■ **WORK REQUIRED**
Below is some data. Retype exactly the lines starting at the one with "unfold string_of_float. destruct" and ending at the one with "Lemma skip_ws_open a".

■ **DATA TO PROCESS**
Lemma scan_number_float us rest :
  ends rest → scan_number (string_of_float us +:+ rest) = Some (JFloat us, rest).
Proof.
  intros Hr. unfold scan_number, string_of_float.
  pose proof (Z.mod_pos_bound (Z.abs us) 1000000 ltac:(lia)) as Hm.
  pose proof (Z.div_pos (Z.abs us) 1000000 ltac:(lia) ltac:(lia)) as Hi.
  set (ip := (Z.abs us / 1000000)%Z) in *. set (f := (Z.abs us mod 1000000)%Z) in *.
  destruct (print_frac_spec 6 f) as (Hd & Hv & Hne); [done|].
  specialize (Hne ltac:(lia)). generalize dependent (print_frac 6 f). intros fd Hd Hv Hne.
  assert (scan_int (((if (us <? 0)%Z then "-" else "") +:+ string_of_Z ip +:+ "." +:+ fd) +:+ rest)
    = Some ((us <? 0)%Z, string_of_Z ip, "." +:+ fd +:+ rest)) as ->.
  { rewrite <- !string_app_assoc.
    assert (scan_int (string_of_Z ip +:+ "." +:+ fd +:+ rest)
      = Some (false, string_of_Z ip, "." +:+ fd +:+ rest)) as Hs by by apply scan_int_nat.
    destruct (us <? 0)%Z; [|exact Hs]. apply scan_int_neg; [exact Hs|].
    destruct (string_of_Z_head ip) as (a & t & -> & Ha); [lia|]. by eexists a, _. }
  cbn [mbind option_bind]. 
  assert (scan_frac ("." +:+ fd +:+ rest) = Some (fd, rest)) as ->.
  { unfold scan_frac. cbn. rewrite span_digits_app by (done || by apply ends_no_digit). by destruct fd. }
  cbn -[scan_exp digits_val frac_val string_of_Z signed Z.mul]. rewrite scan_exp_ends by done.
  rewrite Hv, digits_val_Z by lia.
  destruct fd; [done|].
  do 3 f_equal. pose proof (Z.div_mod (Z.abs us) 1000000 ltac:(lia)). unfold signed.
  destruct (Z.ltb_spec us 0); lia.
Qed.

(** ** Round trip: documents *)

Lemma num_head_value a r n :
  (is_digit a = true ∨ a = "-"%char) → pvalue (S n) (String a r) = scan_number (String a r).
Proof.
  intros [Ha| ->]; [|done].
  destruct a as [[] [] [] [] [] [] [] []]; try done; by vm_compute in Ha.
Qed.

Lemma string_of_Z_num_head z :
  ∃ a t, string_of_Z z = String a t ∧ (is_digit a = true ∨ a = "-"%char).
Proof.
  destruct (Z.le_gt_cases 0 z) as [Hz|Hz].
  - destruct (string_of_Z_head z Hz) as (a & t & -> & Ha). eauto.
  - destruct z as [|p|p]; [lia|lia|]. rewrite string_of_Z_neg. eauto.
Qed.

Lemma string_of_float_num_head us :
  ∃ a t, string_of_float us = String a t ∧ (is_digit a = true ∨ a = "-"%char).
Proof.
  unfold string_of_float. destruct (us <? 0)%Z; [by eexists _, _; split; [reflexivity|right]|].
  destruct (string_of_Z_num_head (Z.abs us / 1000000)) as (a & t & -> & Ha).
  eexists a, _. done.
Qed.

(** The first character of an encoded value: not blank, not a closing bracket. *)
Definition opens (a : ascii) : Prop := is_ws a = false ∧ a ≠ "]"%char ∧ a ≠ "}"%char.

Lemma num_opens a : is_digit a = true ∨ a = "-"%char → opens a.
Proof.
  intros [Ha| ->]; [|done].
  destruct a as [[] [] [] [] [] [] [] []]; try done; by vm_compute in Ha.
Qed.

Lemma dump_head sty lvl j : ∃ a t, dump sty lvl j = String a t ∧ opens a.
Proof.
  destruct j as [|[]|z|us|s|l|d]; try by (eexists _, _; split; [reflexivity|done]).
  - destruct (string_of_Z_num_head z) as (a & t & E & Ha). exists a, t. eauto using num_opens.
  - destruct (string_of_float_num_head us) as (a & t & E & Ha). exists a, t. eauto using num_opens.
Qed.

Lemma skip_ws_open a t : opens a → skip_ws (String a t) = String a t.
Proof. intros (H & _). cbn. by rewrite H. Qed.

Lemma skip_ws_app w t : sforall is_ws w = true → skip_ws (w +:+ t) = skip_ws t.
Proof. induction w as [|a w IH]; cbn; [done|]. by intros [-> H]%andb_true_iff; apply IH. Qed.

(** A separator is its punctuation followed by blanks. *)
Class StyleOk (sty : style) := {
  item_blank : string;
  key_blank : string;
  item_sep_eq : item_sep sty = "," +:+ item_blank;
  key_sep_eq : key_sep sty = ":" +:+ key_blank;
  item_blank_ws : sforall is_ws item_blank = true;
  key_blank_ws : sforall is_ws key_blank = true;
}.

#[export] Instance default_style_ok : StyleOk default_style.
Proof. by refine {| item_blank := " "; key_blank := " " |}. Defined.
#[export] Instance compact_ok : StyleOk compact.
Proof. by refine {| item_blank := ""; key_blank := "" |}. Defined.
#[export] Instance indented_ok n : StyleOk (indented n).
Proof. by refine {| item_blank := ""; key_blank := " " |}. Defined.

Lemma spaces_ws n : sforall is_ws (spaces n) = true.
Proof. by induction n. Qed.
Lemma line_ws sty lvl : sforall is_ws (line sty lvl) = true.
Proof. unfold line. destruct (indent sty); [apply spaces_ws|done]. Qed.

Section RoundTrip.
Context (sty : style) `{!StyleOk sty}.

Local Abbreviation d := (dump sty).
Local Abbreviation len := String.length.

(** [j] is read back from its text at any level whatever follows, with two units of fuel
    per character. *)
Definition reads_back (j : json) : Prop :=
  ∀ lvl n rest, (2 * len (d lvl j) ≤ n)%nat → ends rest → pvalue n (d lvl j +:+ rest) = Some (j, rest).

Lemma skip_ws_dump lvl j rest : skip_ws (d lvl j +:+ rest) = d lvl j +:+ rest.
Proof.
  destruct (dump_head sty lvl j) as (a & t & E & Ha). rewrite E. by apply skip_ws_open.
Qed.

Lemma len_dump_pos lvl j : (0 < len (d lvl j))%nat.
Proof. destruct (dump_head sty lvl j) as (a & t & -> & _). cbn. lia. Qed.

(** A separator is a comma and blanks. *)
Lemma sep_eq lvl : ∃ w, sep sty lvl = String "," w ∧ sforall is_ws w = true.
Proof.
  unfold sep. rewrite item_sep_eq. destruct (indent sty); [|by eexists; split; [|apply item_blank_ws]].
  exists (item_blank +:+ line sty lvl). split; [done|]. by rewrite sforall_app, item_blank_ws, line_ws.
Qed.
Lemma ends_sep lvl r : ends (sep sty lvl +:+ r).
Proof. by destruct (sep_eq lvl) as (w & -> & _). Qed.
Lemma len_sep lvl : (1 ≤ len (sep sty lvl))%nat.
Proof. destruct (sep_eq lvl) as (w & -> & _). cbn. lia. Qed.
Lemma skip_key_sep r : skip_ws (key_sep sty +:+ r) = String ":" (key_blank +:+ r).
Proof. by rewrite key_sep_eq. Qed.

(** The inside of a bracket is its body between blanks. *)
Lemma inside_eq {A} lvl (l : list A) body : ∃ w w', inside sty lvl l body = w +:+ body +:+ w' ∧
  sforall is_ws w = true ∧ sforall is_ws w' = true.
Proof.
  assert (∃ w w', body = w +:+ body +:+ w' ∧ sforall is_ws w = true ∧ sforall is_ws w' = true) as Hb.
  { exists "", "". split; [|done]. cbn. by rewrite string_app_nil_r. }
  unfold inside. destruct (indent sty); [|done]. destruct l; [done|].
  eexists _, _. split; [reflexivity|]. split; apply line_ws.
Qed.

(** Blanks, then a closing bracket. *)
Lemma ends_close w a r : sforall is_ws w = true → is_end a = true → ends (w +:+ String a r).
Proof. destruct w as [|b w]; cbn; [done|]. intros [Hb _]%andb_true_iff _. unfold is_end. by rewrite Hb. Qed.

Lemma dumps_items_one lvl x : dumps_items sty lvl [x] = d lvl x.
Proof. done. Qed.
Lemma dumps_items_more lvl x y l :
  dumps_items sty lvl (x :: y :: l) = d lvl x +:+ sep sty lvl +:+ dumps_items sty lvl (y :: l).
Proof. done. Qed.
Lemma skip_ws_items lvl y l r :
  skip_ws (dumps_items sty lvl (y :: l) +:+ r) = dumps_items sty lvl (y :: l) +:+ r.
Proof.
  destruct l; rewrite ?dumps_items_one, ?dumps_items_more, <- ?string_app_assoc;
    apply skip_ws_dump.
Qed.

■ **FINISHED EXERCISE**
  unfold string_of_float. destruct (us <? 0)%Z; [by eexists _, _; split; [reflexivity|right]|].
  destruct (string_of_Z_num_head (Z.abs us / 1000000)) as (a & t & -> & Ha).
  eexists a, _. done.
Qed.

(** The first character of an encoded value: not blank, not a closing bracket. *)
Definition opens (a : ascii) : Prop := is_ws a = false ∧ a ≠ "]"%char ∧ a ≠ "}"%char.

Lemma num_opens a : is_digit a = true ∨ a = "-"%char → opens a.
Proof.
  intros [Ha| ->]; [|done].
  destruct a as [[] [] [] [] [] [] [] []]; try done; by vm_compute in Ha.
Qed.

Lemma dump_head sty lvl j : ∃ a t, dump sty lvl j = String a t ∧ opens a.
Proof.
  destruct j as [|[]|z|us|s|l|d]; try by (eexists _, _; split; [reflexivity|done]).
  - destruct (string_of_Z_num_head z) as (a & t & E & Ha). exists a, t. eauto using num_opens.
  - destruct (string_of_float_num_head us) as (a & t & E & Ha). exists a, t. eauto using num_opens.
Qed.

Lemma skip_ws_open a t : opens a → skip_ws (String a t) = String a t.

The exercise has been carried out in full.